[Stored data entries]
Lemma opened_raise {A} d d' e w' :
  (d' = d \/ d' = with_schema d) -> disk_ok d' w' -> opened d (@Raise A e) w'.
Proof. intros. split; [done|]. eauto. Qed.

Lemma opened_ok {A} d (a : A) w' :
  store_inv (with_schema d) w' -> settled (with_schema d) w' -> opened d (Ok a) w'.
Proof. intros Hi Hs. split; [done|]. exists (with_schema d). split; [by right|by apply store_inv_disk]. Qed.

(** The statements of [_initialize] up to the verification. *)
Lemma wp_schema_check d (Q : res unit -> World -> Prop) w :
  db_ok K (with_schema d) -> conn w = d -> in_transaction w = false ->
  (forall t, (t = false -> with_schema d = d) -> Q (Ok tt) (set_conn (with_schema d) t w)) ->
  wp (match store_metadata d !! str "schema_version" with
      | None =>
        _ ← lift (raise_if false (KeyStoreError "KMIP read-only store schema is incomplete."));
        modify (set_conn (mkDb (<[str "schema_version" := dump_int STORE_SCHEMA_VERSION]>
                                  (store_metadata d)) (wrapped_keys d)) true)
      | Some value =>
        lift (raise_if (negb (bool_decide (value = dump_int STORE_SCHEMA_VERSION)))
                (KeyStoreError "KMIP operational store schema version is unsupported."))
      end) Q w.
Proof.
  intros Hdb Hc Ht HQ. unfold with_schema in *. destruct (store_metadata d !! _) as [v|] eqn:E.
  - apply wp_lift. pose proof (do_schema _ _ Hdb) as Hv. rewrite E in Hv. injection Hv as ->.
    rewrite bool_decide_eq_true_2 by done. specialize (HQ false (fun _ => eq_refl)).
    destruct w; cbn in *; by subst.
  - by apply wp_bind, wp_lift, wp_modify, HQ.
Qed.

(** The end of the [with self._connect()] block. *)
Lemma wp_connect_end {A} (a : A) (Q : res A -> World -> Prop) D d w :
  conn w = D -> database w = Some d -> (in_transaction w = false -> d = D) ->
  (forall w', kek_file w' = kek_file w -> recovery_master w' = recovery_master w -> self w' = self w ->
     (forall e, database w' = Some d -> Q (Raise e) w') /\ (database w' = Some D -> Q (Ok a) w')) ->
  wp (_ ← catch is_Exception commit (fun e => _ ← rollback; lift (Raise e)); mret a) Q w.
Proof.
  intros Hc Hd Ht HQ. apply wp_bind, wp_catch. destruct (in_transaction w) eqn:E.
  - apply wp_commit; [done| |].
    + intros f e. destruct (is_Exception e); [|by apply HQ].
      apply wp_bind, (wp_rollback _ _ d); [done|]. by apply wp_lift, HQ.
    + intros f. apply wp_ret, HQ; try done. cbn. by rewrite Hc.
  - unfold commit. apply wp_bind, wp_gets. rewrite E. apply wp_ret, wp_ret, HQ; try done.
    by rewrite Hd, Ht.
Qed.

Lemma wp_initialize d w :
  length K = 32%nat -> env_inv (with_schema d) w -> database w = Some d -> db_ok K (with_schema d) ->
  wp _initialize (opened d) w.
Proof.
  intros Hk Hi Hd Hdb. unfold _initialize. apply wp_bind, wp_gets. rewrite (ei_read_only _ _ _ _ _ Hi).
  assert (forall w', env_inv (with_schema d) w' -> database w' = Some d -> disk_ok d w') as Hdisk.
  { intros. by apply env_inv_disk. }
  assert (forall (A : Type) e w', kek_file w' = kek_file w -> recovery_master w' = recovery_master w ->
    self w' = self w -> database w' = Some d -> opened d (@Raise A e) w') as Hraise.
  { intros. apply (opened_raise _ d); [by left|]. apply Hdisk; [by eapply env_inv_ext|done]. }
  apply wp_bind. unfold _connect. apply wp_bind, wp_io; intros f; [|by apply Hraise..].
  apply wp_bind, (wp_rollback _ _ d); [done|]. apply wp_bind, wp_catch.
  apply wp_bind. unfold execute_schema. apply wp_bind, wp_io; intros f1; cbn [is_Exception].
  2: { apply wp_bind, (wp_rollback _ _ d); [done|]. apply wp_lift. by apply Hraise. }
  2: { by apply Hraise. }
  apply wp_bind, wp_gets, wp_bind, wp_modify, wp_modify. cbn [set_faults set_conn database]. rewrite Hd. cbn [default from_option id].
  apply wp_bind, wp_gets. cbn [conn set_conn]. apply wp_bind, wp_schema_check; [done|done|done|].
  intros t Ht. set (w1 := set_conn _ t _).
  assert (env_inv (with_schema d) w1) as Hi1 by by eapply env_inv_ext.
  eapply wp_mono; [by apply (wp_verify mk K recovery (with_schema d))|].
  intros [u|e] w2 (Hi2&(Hd2&Hc2&Ht2)&Hr); cbn in Hd2, Hc2, Ht2.
  - destruct Hr as [Hs _]. eapply wp_connect_end; [done|done|intros Hf; symmetry; apply Ht; congruence|].
    intros w3 Hf3 Hr3 Hs3.
    assert (env_inv (with_schema d) w3) as Hi3 by by eapply env_inv_ext.
    split; [intros e Hd3; by apply (opened_raise _ d); [left|apply Hdisk]|].
    intros Hd3. apply wp_io; intros f3.
    + apply opened_ok; [split; [done|by eapply env_inv_ext|done|done]|].
      unfold settled in *. cbn. by rewrite Hs3.
    + apply (opened_raise _ (with_schema d)); [by right|]. apply store_inv_disk. split; [done|by eapply env_inv_ext|done|done].
    + apply (opened_raise _ (with_schema d)); [by right|]. apply store_inv_disk. split; [done|by eapply env_inv_ext|done|done].
  - destruct (is_Exception e).
    + apply wp_bind, (wp_rollback _ _ d); [done|]. apply wp_lift.
      apply (opened_raise _ d); [by left|]. apply Hdisk; [by eapply env_inv_ext|done].
    + apply (opened_raise _ d); [by left|]. by apply Hdisk.
Qed.

(** [__init__] of a writable store over sound files: it opens them, finishing an
    interrupted transaction, or leaves sound files. *)
Lemma wp_init d w :
  custody -> disk_ok d w -> wp (__init__ secrets_key false) (opened d) w.
Proof.
  intros Hcu Hd. pose proof Hd as [Hk Hdb (e&Hf&He&Ha) Hrec Hok].
  assert (forall f x, opened d (@Raise unit x) (set_faults f w)) as Hraise.
  { intros f x. apply (opened_raise _ d); [by left|]. by eapply disk_ok_ext. }
  unfold __init__. apply wp_bind, wp_gets, wp_bind, wp_lift. cbn [andb raise_if].
  apply wp_bind, wp_gets, wp_bind, wp_gets, wp_bind, wp_lift.
  pose proof Hf as (ct&Hct&Ho). rewrite Hdb, Hct. cbn.
  apply wp_bind, wp_io; intros f; [|apply Hraise..].
  apply wp_bind, (wp_load_kek e); [done|done|done|intros; apply Hraise|].
  intros f1. apply wp_bind, wp_modify.
  destruct (open_envelope_Ok _ _ Ho) as [Hg Hp].
  apply wp_initialize; [done| |done|done]. rewrite He. split; try done. by exists e.
Qed.

(* ------------------------------------------------------------------ *)
(** ** The run of a service *)

(** The methods a server calls. *)
Inductive call : Type :=
| CallCreate (provider_id : pystr) (name : option pystr) (attributes : list (pystr * pystr))
| CallActivate (provider_id key_id : pystr)
| CallGet (provider_id key_id : pystr)
| CallMetadata (provider_id key_id : pystr)
| CallLocate (provider_id : pystr) (state name : option pystr) (limit : Z)
| CallCounts (provider_ids : list pystr).

(** The world after a call, and whether the machine stopped in it. *)
Definition outcome {A} (r : res A * World) : bool * World :=
  (match r.1 with Raise PowerFailure => false | _ => true end, r.2).
(* ===== verification/StoreLive.v ===== *)
(** Progress of the store: with no I/O fault ahead its operations succeed, so that the
    outcomes that [StoreInv.v] describes are reached: writing an envelope, committing a
    mutation, creating a key, looking one up, and opening a new store. *)

From S2P Require Import Prelude Utf8 PyText Uuid Json Base64 Sha256 World Store StoreSpec StoreInv StoreOpen.
Open Scope Z_scope.

(** [c] returns, with no fault ahead, a result and a world in [Q]. *)
Definition live {A} (c : M A) (Q : A -> World -> Prop) (w : World) : Prop :=
  wp c (fun r w' => match r with Ok a => faults w' = [] /\ Q a w' | Raise _ => False end) w.

Lemma live_run {A} (c : M A) Q w : live c Q w -> exists a w', c w = (Ok a, w') /\ faults w' = [] /\ Q a w'.
Proof. unfold live, wp. destruct (c w) as [[a|e] w']; cbn; [|done]. intros [? ?]. eauto. Qed.

Lemma live_eq {A} (c : M A) (Q : A -> World -> Prop) w a w' :
  c w = (Ok a, w') -> faults w' = [] -> Q a w' -> live c Q w.
Proof. unfold live, wp. by intros ->. Qed.

Lemma live_ret {A} (a : A) (Q : A -> World -> Prop) w : faults w = [] -> Q a w -> live (mret a) Q w.
Proof. done. Qed.

Lemma live_bind {A B} (c : M A) (k : A -> M B) Q w :
  live c (fun a w' => faults w' = [] -> live (k a) Q w') w -> live (c ≫= k) Q w.
Proof.
  intros Hc. apply wp_bind. unfold live in *. eapply wp_mono; [exact Hc|]. intros [a|e] w'; [|done].
  intros [Hf Hk]. by apply Hk.
Qed.
(** [list(directory.iterdir())] is not empty. *)
Definition occupied (c : Candidate) : bool :=
  bool_decide (is_Some (kek_file (files c))) || bool_decide (is_Some (recovery_master (files c))) ||
  bool_decide (is_Some (database (files c))) || journal_file (files c) || bool_decide (is_Some (trust_file c)).

(** [_exclusive_file]: created empty, written, and flushed; [put] is the file. *)
Definition _exclusive_file (exists_ : Candidate -> bool) (put : bytes -> Candidate -> Candidate) (data : bytes)
    : ST Candidate unit :=
  _ ← on_files (io OSError);
  there ← gets exists_;
  _ ← lift (raise_if there OSError);
  _ ← modify (put []);
  _ ← on_files (io OSError);
  _ ← modify (put data);
  on_files (io OSError).

Definition put_kek (b : bytes) (c : Candidate) : Candidate := mkCandidate (set_kek_file (Some b) (files c)) (trust_file c).
Definition put_master (b : bytes) (c : Candidate) : Candidate :=
  let w := files c in
  mkCandidate (mkWorld (kek_file w) (Some b) (database w) (journal_file w) (conn w) (in_transaction w) (self w) (random w)
                 (clock w) (faults w)) (trust_file c).
Definition put_trust (b : bytes) (c : Candidate) : Candidate := mkCandidate (files c) (Some b).
(** An empty file is an empty database. *)
Definition put_database (b : bytes) (c : Candidate) : Candidate := mkCandidate (set_database (Some empty_db) (files c)) (trust_file c).

Section BuildCandidate.
Context `{Aead} `{X509} `{SqlAffinity}.

(** A JSON value bound to a TEXT column: [None] is NULL. *)
Definition column_text (v : json) : res (option pystr) :=
  match v with
  | JNull => Ok None
  | JStr s => _ ← utf8_encode s; Ok (Some s)
  | JInt z => if (- 2 ^ 63 <=? z) && (z <? 2 ^ 63) then Ok (Some (dump_int z)) else Raise OverflowError
  | JBool b => Ok (Some (dump_int (if b then 1 else 0)))
  | JFloat literal => Ok (real_text literal)
  | JList _ | JDict _ => Raise SqliteError
  end.

(** A JSON value bound to an INTEGER column that is to hold an integer. *)
Definition column_integer (v : json) : res Z :=
  match v with
  | JInt z => if (- 2 ^ 63 <=? z) && (z <? 2 ^ 63) then Ok z else Raise OverflowError
  | JBool b => Ok (if b then 1 else 0)
  | JStr s => _ ← utf8_encode s; match text_integer s with Some z => Ok z | None => Raise SqliteError end
  | JFloat literal => match real_integer literal with Some z => Ok z | None => Raise SqliteError end
  | _ => Raise SqliteError
  end.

WHAT THE EXERCISE ASKS >>
In the records above, the line with "(** [list(directory.iterdir())] is" marks the start and the line with "let w := files c in" marks the end; copy that stretch exactly, both lines included, and nothing else.

RESULT OF THE EXERCISE >>
(** [list(directory.iterdir())] is not empty. *)
Definition occupied (c : Candidate) : bool :=
  bool_decide (is_Some (kek_file (files c))) || bool_decide (is_Some (recovery_master (files c))) ||
  bool_decide (is_Some (database (files c))) || journal_file (files c) || bool_decide (is_Some (trust_file c)).

(** [_exclusive_file]: created empty, written, and flushed; [put] is the file. *)
Definition _exclusive_file (exists_ : Candidate -> bool) (put : bytes -> Candidate -> Candidate) (data : bytes)
    : ST Candidate unit :=
  _ ← on_files (io OSError);
  there ← gets exists_;
  _ ← lift (raise_if there OSError);
  _ ← modify (put []);
  _ ← on_files (io OSError);
  _ ← modify (put data);
  on_files (io OSError).

Definition put_kek (b : bytes) (c : Candidate) : Candidate := mkCandidate (set_kek_file (Some b) (files c)) (trust_file c).
Definition put_master (b : bytes) (c : Candidate) : Candidate :=
  let w := files c in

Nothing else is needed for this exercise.